Nos últimos 15 meses, o Snapchat agiu para responder. Introduziu novos formatos de publicidade. Usou sua atraente base de usuários —o serviço agora conta com 150 milhões de usuários ativos ao dia, o que inclui metade dos jovens dos 18 aos 34 anos nos Estados Unidos— a fim de atrair anunciantes. O mais importante é que o Snapchat conseguiu convencer marcas como Tiffany & Co., Kraft Foods e Burger King de que seus anúncios permitiriam que interagissem de maneira brincalhona com essa audiência jovem.

Quando o Snapchat ingressou no negócio da publicidade, "não tinha a infraestrutura necessária, e o mercado não compreendia bem a empresa", disse Sarah Hofstetter, presidente-executivo da agência de publicidade 360i. "Foi um começo acidentado".

Agora, o Snapchat enfrenta o desafio de manter seu negócio publicitário nascente diante da reação de adversários preocupados com o sucesso rápido da empresa. Na terça-feira, o Instagram, o app de compartilhamento de fotos controlado pelo Facebook, lançou o Stories, um chat com fotos e vídeos que é quase uma cópia do Snapchat.

Muito depende de o Snapchat conseguir expandir seus negócios publicitários. A companhia, que Spiegel ajudou a fundar em 2011 e hoje tem sede no bairro de Venice Beach, em Los Angeles, precisa justificar o valor de mercado de US$ 19 bilhões que lhe foi atribuído pelos investidores.
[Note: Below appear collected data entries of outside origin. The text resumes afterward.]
Lemma buf_rep_rd b s i x : buf_rep b s -> 0 <= i -> s !! Z.to_nat i = Some x -> rd (rb_buf b) i = Ret x.
Proof.
  intros (_ & _ & _ & [[_ ->]|[rest ->]]) Hi Hx; [done|]. apply rd_Ret. split; [done|]. rewrite lookup_app_l; [done|]. by eapply lookup_lt_Some.
Qed.

Lemma buf_rep_ext b b' s : buf_rep b s -> zlen (rb_buf b') = rb_alloc b' -> rb_len b' = rb_len b -> (exists rest, rb_buf b' = s ++ 0 :: rest) -> buf_rep b' s.
Proof. intros (Hl & Hs & _) Ha Hl' Hr. split; [lia|]. split; [done|]. split; [done|]. by right. Qed.

Lemma reset_spec b s : buf_rep b s -> exists b', reftable_buf_reset b = Ret b' /\ buf_rep b' [].
Proof.
  intros (Hl & Hs & Ha & Hr). unfold reftable_buf_reset. destruct (tru (rb_alloc b)) eqn:Et.
  - apply tru_true in Et. destruct Hr as [[? _]|[rest Hb]]; [done|]. pose proof (zlen_nonneg (rb_buf b)). rewrite wr_in by lia. run. eexists. split; [done|].
    split; [done|]. split; [done|]. cbn [rb_buf rb_alloc]. split; [by rewrite zlen_insert|]. right. destruct (rb_buf b) as [|x mem]; [by destruct s|]. by exists mem.
  - apply tru_false in Et. destruct Hr as [[_ ->]|[rest Hb]]; [by exists b; split; [|split; [|split; [|split; [|left]]]]|].
    rewrite Hb, zlen_app, zlen_cons in Ha. pose proof (zlen_nonneg s). pose proof (zlen_nonneg rest). lia.
Qed.

Lemma setlen_spec b s n : buf_rep b s -> 0 <= n <= zlen s -> exists b', reftable_buf_setlen b n = Ret b' /\ buf_rep b' (take (Z.to_nat n) s).
Proof.
  intros Hr Hn. pose proof Hr as (Hl & Hs & Ha & Hc). unfold reftable_buf_setlen. rewrite Z.gtb_ltb, (proj2 (Z.ltb_ge _ _)) by lia. destruct (Z.eqb_spec n (rb_len b)) as [->|Hne].
  - exists b. split; [done|]. rewrite take_ge; [done|]. unfold zlen in Hl. lia.
  - destruct Hc as [[_ ->]|[rest Hb]]; [change (zlen (@nil Z)) with 0 in *; lia|]. destruct (lookup_lt_is_Some_2 s (Z.to_nat n)) as [x Hx]; [unfold zlen in *; lia|].
    assert (rb_buf b = take (Z.to_nat n) s ++ x :: drop (S (Z.to_nat n)) s ++ 0 :: rest) as Hsplit 
      by (rewrite Hb; transitivity ((take (Z.to_nat n) s ++ x :: drop (S (Z.to_nat n)) s) ++ 0 :: rest); [by rewrite (take_drop_middle _ _ _ Hx)|same_list]).
    assert (zlen (take (Z.to_nat n) s) = n) as Hlen by (unfold zlen in *; rewrite length_take; lia).
    rewrite (wr_at _ _ _ 0 _ n Hsplit) by done. run. eexists. split; [done|]. split; [done|]. split; [lia|]. cbn [rb_buf rb_alloc]. split; [rewrite <-Ha, Hsplit; same_len|]. right. by eexists.
Qed.
Lemma ref_encode_writes r : ref_ok r -> writes (fun mem v => reftable_ref_record_encode mem r v hash_size) (ref_bytes r).
Proof.
  intros (_ & Hidx & Hval) pre room post Hroom. unfold reftable_ref_record_encode. rewrite (proj2 (Z.leb_gt _ _)) by lia.
  pose proof (put_var_int_writes _ Hidx) as Hw. unfold ref_bytes. set (d := varint_digits (rr_update_index r)) in *. rewrite zlen_app. pose proof (zlen_nonneg d).
  past_write Hw; [pose proof (zlen_nonneg (value_bytes (rr_value r))); no_room|].
  destruct (rr_value r) as [|v|v t|s]; cbn [value_bytes].
  - run. rewrite zlen_nil, app_nil_r. all_written.
  - cbn [sv_len sv_buf]. rewrite <-Hval. case_if; [no_room|]. rewrite (rd_whole v) by done. run. past_copy v. all_written.
  - destruct Hval as [Hv Ht]. cbn [sv_len sv_buf]. rewrite (zlen_app v t). case_if; [no_room|]. rewrite (rd_whole v) by done. run. rewrite <-Hv. past_copy v. cbn [sv_len sv_buf].
    rewrite (rd_whole t) by lia. run. assert (zlen v = zlen t) as -> by lia. past_copy t. all_written.
  - destruct Hval as [_ Hs]. pose proof (encode_string_writes s Hs) as Hs'. set (e := string_bytes s) in *. pose proof (zlen_nonneg e). past_write Hs'; [no_room|]. run. all_written.
Qed.

Lemma grow_cap_ok nr cap : memory_enough -> exists cap', grow_cap nr cap = Ret cap'.
Proof. intros Hmem. unfold grow_cap. rewrite Hmem. case_if; by eexists. Qed.

Lemma key_string key s : buf_rep key s -> rd_range (rb_buf key) 0 (rb_len key) = Ret s.
Proof.
  intros Hk. pose proof Hk as (Hl & _). pose proof (zlen_nonneg s). rewrite Hl, (buf_rep_slice key s 0 (zlen s) Hk) by lia. by rewrite slice_full.
Qed.

Lemma buf_c_string b s : buf_rep b s -> no_nul s -> c_string (rb_buf b) = s.
Proof.
  intros (_ & _ & Ha & [[Hz ->]|[rest ->]]) Hs; [|by apply c_string_app]. destruct (rb_buf b) as [|c mem]; [done|]. rewrite zlen_cons in Ha. pose proof (zlen_nonneg mem). lia.
Qed.

(** The same reference. *)
Definition same_ref (r r' : ref_record) : Prop := rr_refname r' = rr_refname r /\ rr_update_index r' = rr_update_index r /\ rr_value r' = rr_value r.
Lemma same_kind_type a b : reftable_record_type a = reftable_record_type b -> match b with RecIndex b => exists s, buf_rep (ir_last_key b) s | _ => True end -> same_kind a b.
Proof.
  intros Ht Hb. pose proof block_types as Hnd. rewrite !NoDup_cons, !not_elem_of_cons in Hnd. destruct a, b; cbn [reftable_record_type] in Ht; try done; exfalso; intuition congruence.
Qed.

Lemma same_kind_of a b c : same_record a b -> reftable_record_type a = reftable_record_type c -> same_kind c b.
Proof.
  intros Hs Ht. assert (reftable_record_type a = reftable_record_type b) as Hab by (by destruct a, b). apply same_kind_type; [congruence|]. destruct a, b; try done. destruct Hs as (_ & k & _ & Hk). by exists k.
Qed.

Definition all_type (typ : Z) (es : list entry) : Prop := Forall (fun e => reftable_record_type (e_rec e) = typ) es.

Lemma block_read_all_spec br off typ es js : 0 <= off -> reader_ok hash_size br off typ es js -> Forall (entry_ok hash_size) es -> linked [] es -> all_type typ es -> memory_enough ->
  forall n j it s old fuel, length es = (j + n)%nat -> (n < fuel)%nat -> iter_inv it br off es j s -> (forall e, es !! j = Some e -> same_kind (e_rec e) old) ->
  exists recs, read_all fuel it old = Ret recs /\ Forall2 same_record (e_rec <$> drop j es) recs.
Proof.
  intros Hoff Hbr Hes Hlk Hall Hmem. induction n as [|n IH]; intros j it s old fuel Hn Hfuel Hit Hkind; (destruct fuel as [|fuel]; [lia|]).
  - exists []. rewrite drop_ge by lia. split; [|constructor]. cbn [read_all]. rewrite (block_iter_end it br off typ es js j s) by (done || lia). done.
  - destruct (lookup_lt_is_Some_2 es j) as [e Hj]; [lia|]. destruct (block_iter_next_spec it br off typ es js j s e old) as (rec' & it' & Hnext & Hsame & Hit'); [done..|by apply Hkind|].
    destruct (IH (S j) it' (e_key e) rec' fuel) as (recs & Hrecs & Hf); [lia|lia|done| |].
    { intros f Hf. apply (same_kind_of (e_rec e)); [done|]. pose proof (proj1 (Forall_lookup _ _) Hall) as Hty. by rewrite (Hty j e Hj), (Hty (S j) f Hf). }
    exists (rec' :: recs). cbn [read_all] in *. rewrite Hnext. run. rewrite Hrecs. run. split; [done|]. rewrite (drop_S es e j Hj), fmap_cons. by constructor.
Qed.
A empresa também tem de satisfazer expectativas muito ambiciosas quanto ao seu faturamento publicitário: o banco de investimento Jefferies recentemente projetou que a receita publicitária do Snapchat pode crescer a mais de US$ 1 bilhão no ano que vem, ante mais de US$ 350 milhões neste ano.
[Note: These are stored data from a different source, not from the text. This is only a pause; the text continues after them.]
Lemma remove_loop pq l : pq_rep pq l -> orders l -> down_heap ple l 0 ->
  exists pq' l', loop (S (length l)) (remove_step recs) (pq, 0) = Ret pq' /\ pq_rep pq' l' /\ heap ple l' /\ l' ≡ₚ l.
Proof.
  intros Hq Ho Hh.
  destruct (loop_ret (fun '(q, i) => exists ix l', i = Z.of_nat ix /\ pq_rep q l' /\ down_heap ple l' ix /\ l' ≡ₚ l)
    (fun '(q, i) => Z.max 0 (zlen l - i)) (S (length l)) (remove_step recs) (pq, 0) (fun q => exists l', pq_rep q l' /\ heap ple l' /\ l' ≡ₚ l))
    as (q' & -> & l' & ?); [|by exists 0%nat, l|unfold zlen; lia|by eauto].
  intros [q i] (ix & l' & -> & Hq' & Hh' & Hp). assert (length l' = length l) as Hlen by (by rewrite Hp). unfold remove_step.
  pose proof Hq' as [[Hl' _] _]. destruct (Z.ltb_spec (Z.of_nat ix) (pq_len q)) as [Hlt|Hge]; cbn [negb].
  2:{ eexists. split; [done|]. cbv iota. exists l'. split; [done|]. split; [|done]. apply (heap_down ple l' ix); [done|]. intros j z x Hj Hpj Hz _. pose proof (parent_lt j Hj). apply lookup_lt_Some in Hz. unfold zlen in *. lia. }
  destruct (lookup_lt_is_Some_2 l' ix) as [x Hx]; [unfold zlen in *; lia|].
  destruct (pick_spec q l' ix x Hq' (orders_perm _ _ Hp Ho) Hx) as (m & z & Hz & Hm & Hpick & Hzx & Hleast).
  set (first := if _ <? pq_len q then _ else _) in *. destruct first as [m1| |] eqn:E1; run; run_in Hpick; [|done|done]. subst first. rewrite Hpick. run.
  destruct (Z.eqb_spec (Z.of_nat m) (Z.of_nat ix)) as [He|He].
  - eexists. split; [done|]. cbv iota. exists l'. split; [done|]. split; [|done]. assert (m = ix) as -> by lia. simplify_eq.
    apply (heap_down ple l' ix); [done|]. intros i w x' Hi Hpi Hw Hx'. simplify_eq. by apply (Hleast i).
  - destruct Hm as [->|[Hm0 Hpm]]; [done|]. pose proof (parent_lt m Hm0) as Hmx. rewrite Hpm in Hmx.
    destruct (swap_at_spec q l' ix m x z Hq' Hx Hz) as (q2 & -> & Hq2 & Hl2). run. eexists. split; [done|]. cbv beta iota. split.
    2:{ apply lookup_lt_Some in Hz. unfold zlen in *. lia. }
    exists m, (swap_list l' m ix). split; [done|]. assert (swap_list l' ix m = swap_list l' m ix) as Hsw.
    { unfold swap_list. rewrite Hx, Hz. apply list_insert_insert_ne. lia. }
    rewrite Hsw in Hq2. split; [exact Hq2|]. split; [by apply (down_heap_swap ple l' ix m x z)|]. by rewrite (swap_list_Permutation _ _ _ _ _ Hz Hx).
Qed.

(** [remove] takes a first entry out. *)
Lemma pqueue_remove_spec pq x l : pq_rep pq (x :: l) -> heap ple (x :: l) -> orders (x :: l) ->
  exists pq' l', merged_iter_pqueue_remove recs pq = Ret (x, pq') /\ pq_rep pq' l' /\ heap ple l' /\ l' ≡ₚ l.
Proof.
  intros Hq Hh Ho. unfold merged_iter_pqueue_remove. pose proof Hq as [[Hlen _] Hb]. rewrite zlen_cons in Hlen. pose proof (zlen_nonneg l).
  pose proof (pqueue_rep_rd pq _ 0 x Hq eq_refl) as Hr0. change (Z.of_nat 0) with 0 in Hr0. rewrite Hr0. run. rewrite u64_small by lia.
  replace (pq_len pq - 1) with (zlen l) by lia.
  destruct l as [|y l _] using rev_ind.
  - change (zlen []) with 0. rewrite Hr0. run. destruct Hq as [Hf _]. destruct (filled_replace _ _ _ 0 x x Hf eq_refl) as [Hwr Hf']. change (Z.of_nat 0) with 0 in Hwr. rewrite Hwr. run.
    exists (Pqueue (<[0%nat := x]> (pq_heap pq)) 0), []. split; [done|]. split; [split; [by apply (filled_prefix _ _ [] [x]) in Hf'|done]|]. split; [|done]. intros i ? ? _ Hi. by rewrite lookup_nil in Hi.
  - assert ((x :: l ++ [y]) !! S (length l) = Some y) as Hy by (cbn [lookup list_lookup]; by apply list_lookup_middle).
    pose proof (pqueue_rep_rd pq _ _ y Hq Hy) as Hr. replace (Z.of_nat (S (length l))) with (zlen (l ++ [y])) in Hr by (rewrite zlen_app, zlen_cons, zlen_nil; unfold zlen; lia). rewrite Hr. run.
    destruct Hq as [Hf _]. destruct (filled_replace _ _ _ 0 x y Hf eq_refl) as [Hwr Hf']. change (Z.of_nat 0) with 0 in Hwr. rewrite Hwr. run.
    cbn [insert list_insert] in Hf'. change (y :: l ++ [y]) with ((y :: l) ++ [y]) in Hf'. apply filled_prefix in Hf'. replace (zlen (y :: l)) with (zlen (l ++ [y])) in Hf' by (rewrite zlen_app, !zlen_cons, zlen_nil; lia).
    assert ((y :: l) ≡ₚ l ++ [y]) as Hperm by (by rewrite (Permutation_app_comm l [y])).
    destruct (remove_loop (Pqueue (<[0%nat := y]> (pq_heap pq)) (zlen (l ++ [y]))) (y :: l)) as (pq' & l' & Hloop & Hq' & Hh' & Hp).
    + split; [exact Hf'|cbn [pq_len]; lia].
    + intros a b Ha Hb'. apply Ho; (rewrite <-Hperm; by apply elem_of_cons; right).
    + by apply (heap_replace_root ple _ x).
    + replace (Z.to_nat (zlen (l ++ [y]))) with (length (y :: l)) by (unfold zlen; rewrite length_app; cbn [length]; lia). rewrite Hloop. run.
      exists pq', l'. split; [done|]. split; [done|]. split; [done|]. by rewrite Hp.
Qed.
Lemma overlay_lookup l t k : lookup_key k (overlay l t) = match lookup_key k t with Some r => Some r | None => lookup_key k l end.
Proof.
  induction t as [|e t IH]; [done|]. cbn [overlay foldr lookup_key]. rewrite insert_rec_lookup. destruct (_ =? 0); [done|]. exact IH.
Qed.

Lemma merged_snoc tables t : merged_records (tables ++ [t]) = overlay (merged_records tables) t.
Proof. unfold merged_records. by rewrite foldl_app. Qed.

Lemma newest_snoc k tables t : newest k (tables ++ [t]) = match lookup_key k t with Some r => Some r | None => newest k tables end.
Proof. unfold newest. by rewrite foldl_app. Qed.

Lemma merged_lookup k tables : lookup_key k (merged_records tables) = newest k tables.
Proof. induction tables as [|t tables IH] using rev_ind; [done|]. rewrite merged_snoc, newest_snoc, overlay_lookup. by rewrite IH. Qed.

Lemma merged_sorted tables : StronglySorted rec_lt (merged_records tables).
Proof.
  induction tables as [|t tables IH] using rev_ind; [constructor|]. rewrite merged_snoc. unfold overlay. induction t as [|e t IHt]; [done|]. by apply insert_rec_sorted.
Qed.

Lemma merged_elem r tables : r ∈ merged_records tables -> exists t, t ∈ tables /\ r ∈ t.
Proof.
  induction tables as [|t tables IH] using rev_ind; [intros Hr; inversion Hr|]. rewrite merged_snoc. intros Hr.
  assert (r ∈ t \/ r ∈ merged_records tables) as [Ht|Hm].
  { clear IH. unfold overlay in Hr. induction t as [|e t IHt]; [by right|]. cbn [foldr] in Hr. apply insert_rec_elem in Hr as [->|Hr]; [left; by left|]. destruct (IHt Hr); [left; by right|by right]. }
  - exists t. split; [|done]. apply elem_of_app. right. by left.
  - destruct (IH Hm) as (t' & ? & ?). exists t'. split; [|done]. apply elem_of_app. by left.
Qed.

Lemma newest_last k tables i t r : tables !! i = Some t -> lookup_key k t = Some r -> (forall j t', (i < j)%nat -> tables !! j = Some t' -> lookup_key k t' = None) -> newest k tables = Some r.
Proof.
  induction tables as [|t0 tables IH] using rev_ind; [done|]. intros Ht Hr Hlater. rewrite newest_snoc. destruct (decide (i = length tables)) as [->|Hi].
  - rewrite list_lookup_middle in Ht by done. injection Ht as ->. by rewrite Hr.
  - assert (i < length tables)%nat as Hlt by (apply lookup_lt_Some in Ht; rewrite length_app in Ht; cbn [length] in Ht; lia). rewrite lookup_app_l in Ht by done.
    rewrite (Hlater (length tables) t0) by (done || by apply list_lookup_middle). apply (IH Ht Hr). intros j t' Hj Ht'. apply (Hlater j); [done|]. rewrite lookup_app_l; [done|]. by eapply lookup_lt_Some.
Qed.

Lemma merged_nil tables : Forall (fun t => t = []) tables -> merged_records tables = [].
Proof. intros Hn. unfold merged_records. induction Hn as [|t tables -> Hn IH]; [done|]. exact IH. Qed.

(** The records behind those of a key. *)
Definition drop_key (k : list Z) l : list reftable_record :=
  match l with e :: l' => if bytes_cmp (rec_key e) k =? 0 then l' else l | [] => [] end.

Lemma sorted_head_lookup e l k : StronglySorted rec_lt (e :: l) -> bytes_cmp k (rec_key e) <= 0 -> lookup_key k l = None.
Proof.
  intros [_ Hf]%StronglySorted_inv Hk. apply lookup_key_below. eapply Forall_impl; [exact Hf|]. intros r Hr. unfold rec_lt in Hr.
  destruct (decide (bytes_cmp k (rec_key e) = 0)) as [->%bytes_cmp_eq|]; [done|]. eapply bytes_cmp_lt_trans; [|by apply Z.lt_le_incl]. lia.
Qed.

Lemma drop_key_lookup k0 k l : bytes_cmp k0 k <> 0 -> lookup_key k (drop_key k0 l) = lookup_key k l.
Proof.
  intros Hne. destruct l as [|e l]; [done|]. cbn [drop_key lookup_key]. destruct (Z.eqb_spec (bytes_cmp (rec_key e) k0) 0) as [He|]; [|done]. apply bytes_cmp_eq in He. rewrite He. by rewrite (proj2 (Z.eqb_neq _ _) Hne).
Qed.

(** The record [r] of table [i] is the least, and the newest of its key. *)
Definition first_of tables (i : nat) r : Prop :=
  forall j h t, tables !! j = Some (h :: t) -> bytes_cmp (rec_key r) (rec_key h) < 0 \/ rec_key r = rec_key h /\ (j <= i)%nat.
Em entrevista, Imran Khan, o vice-presidente de estratégia do Snapchat, disse que os formatos publicitários da empresa deram às marcas uma "plataforma criativa" que faz dos anúncios uma "experiência natural". O Snapchat não revela números sobre seu faturamento.

QUEM COMANDA?

Embora a figura mais conhecida do Snapchat —afora o fantasma de seu logotipo— seja a do jovial Spiegel —que no ano passado foi fotografado para a revista italiana "L'Uomo Vogue", rolando na praia com sua noiva, uma top model—, é Khan, antigo executivo de banco de investimento, que vem comandando os esforços publicitários da empresa. Khan começou a trabalhar para o Snapchat no fim de 2014.

Naquele momento, o Snapchat havia acabado de veicular seu primeiro anúncio, um trailer curto para o filme de terror adolescente "Ouija - O Jogo dos Espíritos". Os anunciantes contam que aquelas campanhas iniciais em vídeo tinham preços comparáveis aos dos anúncios mais caros do YouTube, que custam centenas de milhares de dólares.

"Àquele preço, era difícil demais testar o terreno e aprender em um novo ambiente", disse Hofstetter, da 360i.

Khan começou a responder às preocupações dos anunciantes enquanto montava uma equipe de publicidade. Ele recentemente contratou Jeff Lucas, antigo vice-presidente de vendas de publicidade da Viacom, para ocupar o mesmo posto em sua empresa. Abriu novos escritórios de vendas em cidades como Londres e Sydney, a fim de oferecer mais apoio àqueles que estão criando anúncios para o Snapchat.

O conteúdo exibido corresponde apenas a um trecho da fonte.